◆ **What needs to be done**
Only one stretch of the listing below is wanted. Begin at the line that has "- case_decide; [done|].", stop after the line that has "(** The arrow", and repeat every line in between exactly.
##### Records for processing #####
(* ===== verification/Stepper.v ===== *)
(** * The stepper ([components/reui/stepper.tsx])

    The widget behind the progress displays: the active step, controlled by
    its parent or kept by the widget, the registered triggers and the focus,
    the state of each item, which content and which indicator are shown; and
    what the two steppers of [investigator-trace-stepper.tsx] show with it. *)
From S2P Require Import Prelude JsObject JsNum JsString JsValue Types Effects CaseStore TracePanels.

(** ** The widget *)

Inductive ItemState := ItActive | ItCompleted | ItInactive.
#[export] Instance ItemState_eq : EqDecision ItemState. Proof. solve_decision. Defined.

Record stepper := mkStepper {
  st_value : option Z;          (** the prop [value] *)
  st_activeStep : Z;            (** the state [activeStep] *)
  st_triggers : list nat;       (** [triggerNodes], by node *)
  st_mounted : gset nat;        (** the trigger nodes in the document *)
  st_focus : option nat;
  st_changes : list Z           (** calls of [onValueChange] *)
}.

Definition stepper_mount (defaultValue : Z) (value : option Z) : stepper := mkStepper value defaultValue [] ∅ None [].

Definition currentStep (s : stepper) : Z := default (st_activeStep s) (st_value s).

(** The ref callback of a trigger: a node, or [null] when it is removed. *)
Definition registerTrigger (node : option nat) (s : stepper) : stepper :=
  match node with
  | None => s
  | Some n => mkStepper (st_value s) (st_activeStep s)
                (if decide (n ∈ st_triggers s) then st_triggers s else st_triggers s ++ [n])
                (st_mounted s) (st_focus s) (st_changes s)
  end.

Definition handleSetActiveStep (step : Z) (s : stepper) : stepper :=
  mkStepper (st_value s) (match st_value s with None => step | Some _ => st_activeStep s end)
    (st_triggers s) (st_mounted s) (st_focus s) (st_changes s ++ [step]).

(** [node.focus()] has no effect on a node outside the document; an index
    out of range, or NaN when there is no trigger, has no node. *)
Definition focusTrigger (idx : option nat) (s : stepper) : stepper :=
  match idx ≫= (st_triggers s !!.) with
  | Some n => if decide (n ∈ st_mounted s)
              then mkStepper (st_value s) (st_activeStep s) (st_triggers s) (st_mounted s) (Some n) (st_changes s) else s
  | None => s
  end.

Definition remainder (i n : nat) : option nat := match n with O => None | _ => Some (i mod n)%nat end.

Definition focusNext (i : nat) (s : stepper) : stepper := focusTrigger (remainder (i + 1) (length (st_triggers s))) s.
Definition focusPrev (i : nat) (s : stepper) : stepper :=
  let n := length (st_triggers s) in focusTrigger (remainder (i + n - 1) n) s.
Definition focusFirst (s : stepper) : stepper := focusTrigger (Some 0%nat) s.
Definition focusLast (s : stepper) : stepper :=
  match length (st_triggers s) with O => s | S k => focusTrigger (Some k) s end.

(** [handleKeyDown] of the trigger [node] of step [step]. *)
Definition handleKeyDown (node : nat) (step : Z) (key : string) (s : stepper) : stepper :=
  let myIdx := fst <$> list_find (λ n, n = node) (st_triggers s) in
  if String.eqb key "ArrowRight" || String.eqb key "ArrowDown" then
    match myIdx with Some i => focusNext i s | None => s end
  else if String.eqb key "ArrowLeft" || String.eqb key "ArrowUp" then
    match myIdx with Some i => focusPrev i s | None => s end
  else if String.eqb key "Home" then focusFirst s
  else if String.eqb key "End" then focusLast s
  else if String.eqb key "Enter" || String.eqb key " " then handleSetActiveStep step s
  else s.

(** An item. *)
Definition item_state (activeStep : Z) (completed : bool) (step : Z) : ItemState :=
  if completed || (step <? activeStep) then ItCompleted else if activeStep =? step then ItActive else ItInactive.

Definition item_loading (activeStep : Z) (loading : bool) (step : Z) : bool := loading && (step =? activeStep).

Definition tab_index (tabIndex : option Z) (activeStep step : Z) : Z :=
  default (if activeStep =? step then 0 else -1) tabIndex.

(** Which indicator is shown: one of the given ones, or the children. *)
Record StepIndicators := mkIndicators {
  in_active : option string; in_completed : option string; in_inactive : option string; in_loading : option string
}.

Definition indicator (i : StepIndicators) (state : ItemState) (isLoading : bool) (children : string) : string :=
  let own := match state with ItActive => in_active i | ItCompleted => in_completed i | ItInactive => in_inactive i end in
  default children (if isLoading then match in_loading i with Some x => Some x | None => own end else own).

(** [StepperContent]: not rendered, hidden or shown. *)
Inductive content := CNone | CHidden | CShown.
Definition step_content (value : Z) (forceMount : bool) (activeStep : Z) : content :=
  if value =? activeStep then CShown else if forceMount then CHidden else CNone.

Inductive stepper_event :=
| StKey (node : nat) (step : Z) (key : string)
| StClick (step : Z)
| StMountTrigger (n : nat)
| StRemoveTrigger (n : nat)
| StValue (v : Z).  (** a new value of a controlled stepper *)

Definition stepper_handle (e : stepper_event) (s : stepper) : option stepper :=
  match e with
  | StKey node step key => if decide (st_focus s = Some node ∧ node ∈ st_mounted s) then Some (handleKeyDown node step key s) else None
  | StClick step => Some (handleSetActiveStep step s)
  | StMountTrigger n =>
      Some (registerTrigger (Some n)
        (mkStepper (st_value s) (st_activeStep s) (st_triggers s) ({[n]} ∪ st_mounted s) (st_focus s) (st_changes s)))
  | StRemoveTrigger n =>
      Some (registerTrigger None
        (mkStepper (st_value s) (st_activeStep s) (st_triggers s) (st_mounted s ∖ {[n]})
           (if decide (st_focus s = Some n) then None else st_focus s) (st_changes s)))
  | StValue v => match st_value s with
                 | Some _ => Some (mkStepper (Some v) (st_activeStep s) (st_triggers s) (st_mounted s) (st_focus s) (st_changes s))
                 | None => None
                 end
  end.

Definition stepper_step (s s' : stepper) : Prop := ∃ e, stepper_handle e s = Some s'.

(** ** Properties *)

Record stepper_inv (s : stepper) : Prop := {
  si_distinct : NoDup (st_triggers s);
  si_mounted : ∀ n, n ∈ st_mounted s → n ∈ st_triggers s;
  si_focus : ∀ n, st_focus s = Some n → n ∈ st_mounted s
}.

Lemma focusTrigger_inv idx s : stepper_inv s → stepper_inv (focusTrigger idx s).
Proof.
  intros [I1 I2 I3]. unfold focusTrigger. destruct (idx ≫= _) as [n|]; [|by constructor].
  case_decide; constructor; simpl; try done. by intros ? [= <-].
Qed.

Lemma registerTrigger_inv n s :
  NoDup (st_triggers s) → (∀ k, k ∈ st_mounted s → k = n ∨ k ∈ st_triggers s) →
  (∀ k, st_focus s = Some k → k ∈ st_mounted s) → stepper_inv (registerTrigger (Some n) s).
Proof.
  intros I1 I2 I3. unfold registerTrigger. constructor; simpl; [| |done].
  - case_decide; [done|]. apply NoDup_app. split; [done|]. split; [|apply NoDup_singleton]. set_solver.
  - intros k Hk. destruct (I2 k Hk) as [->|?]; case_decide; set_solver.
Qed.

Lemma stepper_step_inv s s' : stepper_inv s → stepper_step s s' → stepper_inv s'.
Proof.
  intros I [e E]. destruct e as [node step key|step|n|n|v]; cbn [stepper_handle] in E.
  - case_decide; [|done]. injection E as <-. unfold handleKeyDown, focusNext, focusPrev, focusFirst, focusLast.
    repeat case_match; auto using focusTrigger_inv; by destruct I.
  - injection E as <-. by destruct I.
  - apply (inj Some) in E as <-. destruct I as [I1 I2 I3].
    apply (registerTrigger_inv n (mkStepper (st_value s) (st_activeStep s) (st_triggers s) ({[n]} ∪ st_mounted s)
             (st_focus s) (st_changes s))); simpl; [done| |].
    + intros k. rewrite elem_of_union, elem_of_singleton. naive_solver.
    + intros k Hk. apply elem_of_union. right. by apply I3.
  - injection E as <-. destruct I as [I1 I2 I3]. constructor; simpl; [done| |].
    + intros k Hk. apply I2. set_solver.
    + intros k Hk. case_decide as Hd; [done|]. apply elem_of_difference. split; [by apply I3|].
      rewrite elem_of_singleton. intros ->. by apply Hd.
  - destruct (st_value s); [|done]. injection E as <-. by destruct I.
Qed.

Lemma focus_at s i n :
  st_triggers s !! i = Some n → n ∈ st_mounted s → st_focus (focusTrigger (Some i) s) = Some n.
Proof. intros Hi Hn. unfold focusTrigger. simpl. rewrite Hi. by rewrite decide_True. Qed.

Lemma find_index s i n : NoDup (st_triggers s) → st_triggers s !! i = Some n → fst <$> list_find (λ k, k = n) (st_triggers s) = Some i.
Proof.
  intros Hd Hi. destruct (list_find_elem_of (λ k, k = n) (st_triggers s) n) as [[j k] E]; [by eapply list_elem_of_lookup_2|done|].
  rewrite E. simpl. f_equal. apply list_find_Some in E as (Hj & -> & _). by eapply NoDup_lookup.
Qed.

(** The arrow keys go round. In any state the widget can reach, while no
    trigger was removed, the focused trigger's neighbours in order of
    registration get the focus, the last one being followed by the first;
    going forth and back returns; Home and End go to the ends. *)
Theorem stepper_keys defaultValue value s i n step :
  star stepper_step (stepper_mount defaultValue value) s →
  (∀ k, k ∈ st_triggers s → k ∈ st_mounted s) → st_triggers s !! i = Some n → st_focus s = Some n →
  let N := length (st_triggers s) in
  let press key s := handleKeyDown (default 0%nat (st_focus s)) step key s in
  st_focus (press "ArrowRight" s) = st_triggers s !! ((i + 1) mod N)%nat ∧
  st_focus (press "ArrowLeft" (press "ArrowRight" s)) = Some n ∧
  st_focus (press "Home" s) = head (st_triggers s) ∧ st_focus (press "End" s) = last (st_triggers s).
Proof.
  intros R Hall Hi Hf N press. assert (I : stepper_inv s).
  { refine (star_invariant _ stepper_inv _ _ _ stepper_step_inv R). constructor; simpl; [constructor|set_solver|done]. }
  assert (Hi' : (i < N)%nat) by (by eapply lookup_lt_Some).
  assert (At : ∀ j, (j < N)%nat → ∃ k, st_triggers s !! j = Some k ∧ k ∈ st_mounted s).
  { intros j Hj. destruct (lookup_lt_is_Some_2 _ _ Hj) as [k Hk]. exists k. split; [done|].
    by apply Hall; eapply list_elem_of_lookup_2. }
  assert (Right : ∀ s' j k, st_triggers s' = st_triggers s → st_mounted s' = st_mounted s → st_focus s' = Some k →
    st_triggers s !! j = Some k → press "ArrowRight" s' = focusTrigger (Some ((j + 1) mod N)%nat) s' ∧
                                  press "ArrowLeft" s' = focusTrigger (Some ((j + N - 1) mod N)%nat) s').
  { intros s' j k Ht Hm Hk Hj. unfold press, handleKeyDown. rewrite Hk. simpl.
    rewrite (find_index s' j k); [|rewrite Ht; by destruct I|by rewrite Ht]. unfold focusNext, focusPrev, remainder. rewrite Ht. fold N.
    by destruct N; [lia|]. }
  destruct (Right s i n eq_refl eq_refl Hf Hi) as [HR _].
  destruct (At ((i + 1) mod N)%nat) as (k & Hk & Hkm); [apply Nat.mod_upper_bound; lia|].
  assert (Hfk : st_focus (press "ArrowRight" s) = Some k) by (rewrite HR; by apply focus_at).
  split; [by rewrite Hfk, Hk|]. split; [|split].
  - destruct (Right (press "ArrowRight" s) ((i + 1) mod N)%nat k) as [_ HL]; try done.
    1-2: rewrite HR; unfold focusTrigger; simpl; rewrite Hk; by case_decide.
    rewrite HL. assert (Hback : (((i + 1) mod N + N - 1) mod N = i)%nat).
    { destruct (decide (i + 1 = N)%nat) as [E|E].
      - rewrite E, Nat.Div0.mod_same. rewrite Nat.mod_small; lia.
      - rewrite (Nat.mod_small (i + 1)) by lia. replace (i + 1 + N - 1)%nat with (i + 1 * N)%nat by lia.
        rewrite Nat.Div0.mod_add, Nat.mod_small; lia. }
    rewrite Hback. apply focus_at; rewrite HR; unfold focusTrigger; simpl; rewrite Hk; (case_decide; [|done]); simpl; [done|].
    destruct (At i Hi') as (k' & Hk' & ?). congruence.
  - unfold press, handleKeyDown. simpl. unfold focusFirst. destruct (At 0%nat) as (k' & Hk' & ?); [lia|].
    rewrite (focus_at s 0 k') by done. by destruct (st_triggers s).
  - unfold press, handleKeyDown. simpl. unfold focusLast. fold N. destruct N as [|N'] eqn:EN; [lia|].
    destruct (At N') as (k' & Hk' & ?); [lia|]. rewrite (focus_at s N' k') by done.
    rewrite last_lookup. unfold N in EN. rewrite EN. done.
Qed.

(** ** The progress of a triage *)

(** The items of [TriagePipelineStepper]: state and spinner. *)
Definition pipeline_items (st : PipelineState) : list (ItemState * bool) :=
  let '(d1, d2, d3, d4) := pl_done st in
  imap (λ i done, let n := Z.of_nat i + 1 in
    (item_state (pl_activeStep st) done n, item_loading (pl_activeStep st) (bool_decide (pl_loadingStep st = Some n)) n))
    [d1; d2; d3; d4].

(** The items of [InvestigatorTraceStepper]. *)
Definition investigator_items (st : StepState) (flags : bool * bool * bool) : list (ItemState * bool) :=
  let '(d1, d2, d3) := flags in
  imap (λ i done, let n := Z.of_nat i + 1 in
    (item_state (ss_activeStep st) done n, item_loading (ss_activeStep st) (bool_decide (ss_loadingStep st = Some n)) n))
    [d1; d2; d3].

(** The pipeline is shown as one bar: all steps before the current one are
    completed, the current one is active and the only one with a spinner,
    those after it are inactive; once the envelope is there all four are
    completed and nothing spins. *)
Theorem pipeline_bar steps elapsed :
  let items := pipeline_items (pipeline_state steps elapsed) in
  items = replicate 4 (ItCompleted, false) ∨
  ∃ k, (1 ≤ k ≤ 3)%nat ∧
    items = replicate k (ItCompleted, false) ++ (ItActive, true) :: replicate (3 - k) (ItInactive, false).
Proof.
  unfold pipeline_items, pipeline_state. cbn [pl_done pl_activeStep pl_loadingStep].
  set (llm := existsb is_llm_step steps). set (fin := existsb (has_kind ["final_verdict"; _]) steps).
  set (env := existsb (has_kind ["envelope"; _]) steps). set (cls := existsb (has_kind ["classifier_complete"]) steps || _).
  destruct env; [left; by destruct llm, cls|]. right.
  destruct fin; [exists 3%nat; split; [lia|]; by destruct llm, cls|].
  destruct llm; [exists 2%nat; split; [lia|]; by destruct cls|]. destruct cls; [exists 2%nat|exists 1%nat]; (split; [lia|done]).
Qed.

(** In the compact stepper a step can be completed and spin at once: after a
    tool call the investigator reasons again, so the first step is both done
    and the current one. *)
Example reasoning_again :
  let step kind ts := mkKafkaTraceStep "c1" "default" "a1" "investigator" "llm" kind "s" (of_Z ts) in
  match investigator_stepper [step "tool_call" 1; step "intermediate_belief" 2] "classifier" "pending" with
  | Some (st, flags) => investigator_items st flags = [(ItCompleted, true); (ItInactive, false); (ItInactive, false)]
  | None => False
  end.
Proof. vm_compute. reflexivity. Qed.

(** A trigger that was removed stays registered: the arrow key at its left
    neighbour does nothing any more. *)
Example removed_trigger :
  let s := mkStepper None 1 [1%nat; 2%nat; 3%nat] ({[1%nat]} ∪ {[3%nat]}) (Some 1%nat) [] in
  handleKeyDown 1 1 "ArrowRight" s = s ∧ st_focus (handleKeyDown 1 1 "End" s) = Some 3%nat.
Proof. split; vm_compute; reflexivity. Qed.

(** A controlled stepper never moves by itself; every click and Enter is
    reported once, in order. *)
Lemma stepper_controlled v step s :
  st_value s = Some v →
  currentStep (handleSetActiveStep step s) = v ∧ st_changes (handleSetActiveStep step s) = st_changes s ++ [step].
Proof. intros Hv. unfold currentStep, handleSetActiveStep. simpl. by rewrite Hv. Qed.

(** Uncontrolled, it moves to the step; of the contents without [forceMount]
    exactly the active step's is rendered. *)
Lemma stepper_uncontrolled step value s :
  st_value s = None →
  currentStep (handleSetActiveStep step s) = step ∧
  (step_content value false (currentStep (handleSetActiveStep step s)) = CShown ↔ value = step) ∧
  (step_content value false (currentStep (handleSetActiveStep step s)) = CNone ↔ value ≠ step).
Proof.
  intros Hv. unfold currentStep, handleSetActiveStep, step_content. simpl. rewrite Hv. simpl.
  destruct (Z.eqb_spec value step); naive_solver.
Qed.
#####
◆ **Solution**
  - case_decide; [done|]. apply NoDup_app. split; [done|]. split; [|apply NoDup_singleton]. set_solver.
  - intros k Hk. destruct (I2 k Hk) as [->|?]; case_decide; set_solver.
Qed.

Lemma stepper_step_inv s s' : stepper_inv s → stepper_step s s' → stepper_inv s'.
Proof.
  intros I [e E]. destruct e as [node step key|step|n|n|v]; cbn [stepper_handle] in E.
  - case_decide; [|done]. injection E as <-. unfold handleKeyDown, focusNext, focusPrev, focusFirst, focusLast.
    repeat case_match; auto using focusTrigger_inv; by destruct I.
  - injection E as <-. by destruct I.
  - apply (inj Some) in E as <-. destruct I as [I1 I2 I3].
    apply (registerTrigger_inv n (mkStepper (st_value s) (st_activeStep s) (st_triggers s) ({[n]} ∪ st_mounted s)
             (st_focus s) (st_changes s))); simpl; [done| |].
    + intros k. rewrite elem_of_union, elem_of_singleton. naive_solver.
    + intros k Hk. apply elem_of_union. right. by apply I3.
  - injection E as <-. destruct I as [I1 I2 I3]. constructor; simpl; [done| |].
    + intros k Hk. apply I2. set_solver.
    + intros k Hk. case_decide as Hd; [done|]. apply elem_of_difference. split; [by apply I3|].
      rewrite elem_of_singleton. intros ->. by apply Hd.
  - destruct (st_value s); [|done]. injection E as <-. by destruct I.
Qed.

Lemma focus_at s i n :
  st_triggers s !! i = Some n → n ∈ st_mounted s → st_focus (focusTrigger (Some i) s) = Some n.
Proof. intros Hi Hn. unfold focusTrigger. simpl. rewrite Hi. by rewrite decide_True. Qed.

Lemma find_index s i n : NoDup (st_triggers s) → st_triggers s !! i = Some n → fst <$> list_find (λ k, k = n) (st_triggers s) = Some i.
Proof.
  intros Hd Hi. destruct (list_find_elem_of (λ k, k = n) (st_triggers s) n) as [[j k] E]; [by eapply list_elem_of_lookup_2|done|].
  rewrite E. simpl. f_equal. apply list_find_Some in E as (Hj & -> & _). by eapply NoDup_lookup.
Qed.

(** The arrow keys go round. In any state the widget can reach, while no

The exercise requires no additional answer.